Under the terms of the FHA mortgage insurance program, the initial endorsement

of the mortgage note constitutes a contract of insurance between the Federal

Housing Commissioner and the mortgagee or lender and includes the terms,

conditions and provisions of the National Housing Act, as amended and the

regulations promulgated thereunder.



Section 203(e) of the National Housing Act provides "the validity of any

contract of insurance so executed (i.e., by the Secretary under the National

Housing Act) shall be incontestable in the hands of an approved financial

institution or approved mortgagee from the date of the execution of such

contract except for fraud or misrepresentation on the part of such approved

financial institution of approved mortgagee." Although the National

Housing Act and the regulations thereunder do not expressly so provide, with

respect to analogous insurance and guarantee programs of the Federal

government, the Attorney General of the United States has rendered opinions

that such insurance or guarantee contracts are backed by the full faith and

credit of the United States.



The National Housing Act gives discretionary authority to the Secretary of HUD

to settle claims for insurance benefits under insured mortgages either in cash

or debentures. Current regulations under Section 221(d)(3) and Section

221(d)(4) provide for settlement of insurance benefits in cash unless the

mortgagee requests payment in debentures. 

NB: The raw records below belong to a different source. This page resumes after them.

Lemma NoDup_before : NoDup before.*1.
Proof.
  apply NoDup_fmap_2_strong.
  - intros [a b] [a' b'] [_ H]%elem_before [_ H']%elem_before E. cbn in E. subst. congruence.
  - apply NoDup_filter. rewrite (Hord (alias s)). apply NoDup_map_to_list.
Qed.

Lemma NoDup_after : NoDup after.*1.
Proof.
  assert (Ek : after.*1 = mv <$> before.*1).
  { unfold after. clear. induction before as [|ab l IH]; cbn; [done|]. by f_equal. }
  rewrite Ek.
  apply NoDup_fmap_2_strong; [|apply NoDup_before].
  intros x y (b & _ & Hx)%before_keys (b' & _ & Hy)%before_keys E.
  apply mv_inj'; [by eapply known_l|by eapply known_l|done].
Qed.

(** Renaming maps every entry to its new names. *)
Lemma rename_prefix_spec :
  let s' := rename_prefix io order s from to in
  inverse s' /\
  forall x y, alias s' !! x = Some y <-> exists a b, alias s !! a = Some b /\ x = mv a /\ y = mv b.
Proof.
  destruct (remove_loop io before s (wf_inverse _ Hw) NoDup_before) as [Hi1 Ha1].
  { intros a b H. by apply elem_before in H as [_ ?]. }
  set (s1 := fold_left _ before s) in *.
  destruct (add_loop io after s1 Hi1 NoDup_after) as [Hi2 Ha2].
  { intros x Hx. rewrite Ha1. case_decide as D; [done|].
    apply list_elem_of_fmap in Hx as (p & -> & Hp).
    apply list_elem_of_fmap in Hp as ([a b] & -> & Hab). cbn [fst snd] in *.
    apply elem_before in Hab as [Hm Hab]. destruct (alias s !! mv a) as [y|] eqn:E; [|done].
    exfalso. apply D. destruct (decide (moves (mv a, y))) as [Hm'|Hm'].
    - apply list_elem_of_fmap. exists (mv a, y). split; [done|]. by apply elem_before.
    - destruct (not_moves _ _ Hm') as [Em _].
      assert (mv a = a) as Ea.
      { apply mv_inj'; [by eapply known_l|by eapply known_l|done]. }
      apply list_elem_of_fmap. exists (a, b). rewrite Ea. split; [done|]. by apply elem_before. }
  split; [exact Hi2|]. intros x y. change (rename_prefix io order s from to) with
    (fold_left (fun s ab => add io s ab.1 ab.2) after s1). rewrite Ha2, Ha1. split.
  - intros [H|H].
    + apply list_elem_of_fmap in H as ([a b] & [= -> ->] & Hab). apply elem_before in Hab as [_ ?].
      by exists a, b.
    + case_decide as D; [done|]. exists x, y. split; [done|].
      destruct (decide (moves (x, y))) as [Hm|Hm]; [|by apply not_moves in Hm as [-> ->]].
      exfalso. apply D, list_elem_of_fmap. exists (x, y). split; [done|]. by apply elem_before.
  - intros (a & b & Hab & -> & ->). destruct (decide (moves (a, b))) as [Hm|Hm].
    + left. apply list_elem_of_fmap. exists (a, b). split; [done|]. by apply elem_before.
    + right. destruct (not_moves _ _ Hm) as [-> ->]. rewrite decide_False; [done|].
      intros (b' & Hm' & Hb')%before_keys. congruence.
Qed.

Lemma rename_prefix_wf : wf (rename_prefix io order s from to).
Proof.
  destruct rename_prefix_spec as [Hi Ha]. split; [done|].
  intros x y (a & b & Hab & -> & ->)%Ha. destruct (alias _ !! mv b) as [z|] eqn:E; [|done].
  apply Ha in E as (a' & b' & Hab' & E & _). exfalso.
  apply mv_inj' in E; [|by eapply known_r|by eapply known_l]. subst a'.
  apply (wf_flat _ Hw) in Hab. congruence.
Qed.

(** Resolution commutes with renaming. *)
Lemma rename_prefix_resolve x :
  known s x -> resolve (rename_prefix io order s from to) (mv x) = mv (resolve s x).
Proof.
  intros Hx. unfold resolve, backing_of.
  destruct (alias s !! x) as [b|] eqn:E.
  - rewrite (proj2 (proj2 rename_prefix_spec (mv x) (mv b))); [done|]. by exists x, b.
  - cbn. destruct (alias _ !! mv x) as [y|] eqn:E'; [|done].
    apply rename_prefix_spec in E' as (a & b & Hab & Em & _).
    apply mv_inj' in Em; [|done|by eapply known_l]. congruence.
Qed.

End rename.

End LinkTable.

(** * The dispatcher's operations on the host *)

(** What a host path holds: a file with its data, or a directory. *)
Inductive node := File (data : Z) | Dir.

(** The host's name operations; a result is 0 or an errno.  The laws are
    those of [unlink(2)], [rename(2)] and [open(2)] on a non-directory, on a
    host without hardlinks of its own. *)
Class HostFiles (FS : Type) := {
  hview : FS -> gmap str node;
  lstat_errno : FS -> str -> Z;
  hunlink : FS -> str -> FS * Z;
  hrename : FS -> str -> str -> FS * Z;
  hrenameat2 : FS -> str -> str -> Z -> FS * Z;
  hcreat : FS -> str -> FS * Z;
  hcreat_excl : FS -> str -> FS * Z;
  lstat_errno_pos fs p : hview fs !! p = None -> 0 < lstat_errno fs p;
  hunlink_ok fs p fs' : hunlink fs p = (fs', 0) -> hview fs' = delete p (hview fs);
  hunlink_err fs p fs' e : hunlink fs p = (fs', e) -> e <> 0 -> hview fs' = hview fs;
  hrename_ok fs p q fs' d : hrename fs p q = (fs', 0) -> hview fs !! p = Some (File d) ->
    hview fs' = <[q := File d]> (delete p (hview fs));
  hrename_err fs p q fs' e : hrename fs p q = (fs', e) -> e <> 0 -> hview fs' = hview fs;
  hcreat_ok fs p fs' e : hcreat fs p = (fs', e) ->
    hview fs' = hview fs \/ (hview fs !! p = None /\ hview fs' = <[p := File 0]> (hview fs));
  hcreat_excl_ok fs p fs' : hcreat_excl fs p = (fs', 0) ->
    hview fs !! p = None /\ hview fs' = <[p := File 0]> (hview fs);
  hcreat_excl_err fs p fs' e : hcreat_excl fs p = (fs', e) -> e <> 0 -> hview fs' = hview fs
}.

Module LinkOps.
Import LinkTable.

Section ops.
Context {FS : Type} `{HostFiles FS} (io : bool) (order : gmap str str -> list (str * str)).

(** [unlink_with_links]; the result register is 0 or a negated errno. *)
Definition unlink_with_links (lt : Links) (fs : FS) (name : str) : Links * FS * Z :=
  match backing_of lt name with
  | Some _ =>
      let '(fs', e) := hunlink fs name in
      if e =? 0 then (drop_alias io lt name, fs', 0) else (lt, fs', - e)
  | None =>
      match promote io lt name with
      | (lt', Some heir) =>
          let '(fs', e) := hrename fs name heir in
          if e =? 0 then (lt', fs', 0) else (lt', fs', - e)
      | (lt', None) =>
          let '(fs', e) := hunlink fs name in
          if e =? 0 then (lt', fs', 0) else (lt', fs', - e)
      end
  end.

Definition kNoReplace : Z := 1.
Definition kExchange : Z := 2.
Definition flag (flags k : Z) : bool := negb (Z.land flags k =? 0).

Definition is_dir (n : option node) : bool := match n with Some Dir => true | _ => false end.

(** The name no path can have, used while two names are exchanged. *)
Definition swap_mark (from : str) : str := from ++ "001"%char :: lit "lx-swap".

(** Undo of a promotion when the rename did not happen. *)
Definition demote (lt : Links) (heir to : str) : Links :=
  add io (rename_prefix io order lt heir to) heir to.

Definition rename_with_links (lt : Links) (fs : FS) (from to : str) (flags : Z) : Links * FS * Z :=
  match hview fs !! from with
  | None => (lt, fs, - lstat_errno fs from)
  | Some nf =>
      let nt := hview fs !! to in
      let to_exists := bool_decide (is_Some nt) in
      if flag flags kNoReplace && to_exists then (lt, fs, - Abi.errno_value Abi.eexist)
      else if to_exists && negb (flag flags kExchange)
              && bool_decide (resolve lt from = resolve lt to) then (lt, fs, 0)
      else
        let replaces := negb (flag flags kExchange) && to_exists && bool_decide (to <> from) in
        if replaces && is_dir (Some nf) && negb (is_dir nt)
        then (lt, fs, - Abi.errno_value Abi.enotdir)
        else
          let '(lt, heir) := if replaces && bool_decide (backing_of lt to = None)
                             then promote io lt to else (lt, None) in
          let '(fs, e) := match heir with Some h => hrename fs to h | None => (fs, 0) end in
          match heir, e =? 0 with
          | Some h, false => (demote lt h to, fs, - e)
          | _, _ =>
              let '(fs, e) := if flags =? 0 then hrename fs from to
                              else hrenameat2 fs from to flags in
              if negb (e =? 0) then
                match heir with
                | Some h => let fs := (hrename fs h to).1 in
                            let fs := (hcreat fs h).1 in
                            (demote lt h to, fs, - e)
                | None => (lt, fs, - e)
                end
              else
                let lt := if negb (flag flags kExchange) && to_exists
                             && bool_decide (backing_of lt to <> None)
                          then drop_alias io lt to else lt in
                if flag flags kExchange then
                  let mark := swap_mark from in
                  (rename_prefix io order
                     (rename_prefix io order (rename_prefix io order lt from mark) to from)
                     mark to, fs, 0)
                else (rename_prefix io order lt from to, fs, 0)
          end
  end.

Insurance benefits paid by HUD upon a properly filed claim will be in an

amount equal to the sum of (a) the unpaid principal amount of the mortgage

note, computed as of the date of default, (b) certain eligible payments made

by the mortgagee (i) for taxes, special assessments and water rates which are

liens prior to the mortgage, (ii) for insurance on the property, and (iii) for

mortgage insurance premiums paid after default, (c) an allowance for

reasonable payments made by the mortgagee with the approval of the FHA for the

completion and preservation of the property and (d) interest on the insurance

proceeds from the date of default at the HUD debenture rate in effect when the

FHA insurance commitment was issued or as of the date of initial endorsement,

whichever is higher (in the case of each of the Permanent Obligations of the

HUD debenture rate relating to the underlying mortgage loan has been

established at a higher rate than that provided by such mortgage loan). The

amount of interest which may be so included may be limited in the event that

certain notices are not given to FHA within the prescribed time periods. From

the aggregate of the foregoing amounts is deducted the total of (1) any amount

received by the mortgagee on account of the mortgage after the date of

default, (2) any net income received by the mortgagee from the property

covered by the mortgage after the date of default and (3) the sum of (i) any

cash held by the mortgagee for the account of the mortgagor and which shall

not have been applied in reduction of the principal of the mortgage

indebtedness, (ii) all funds held by the mortgagee for the account of the

mortgagor received pursuant to any other agreement, and (iii) the amount of

any undrawn balance under a letter of credit used in lieu of a cash deposit.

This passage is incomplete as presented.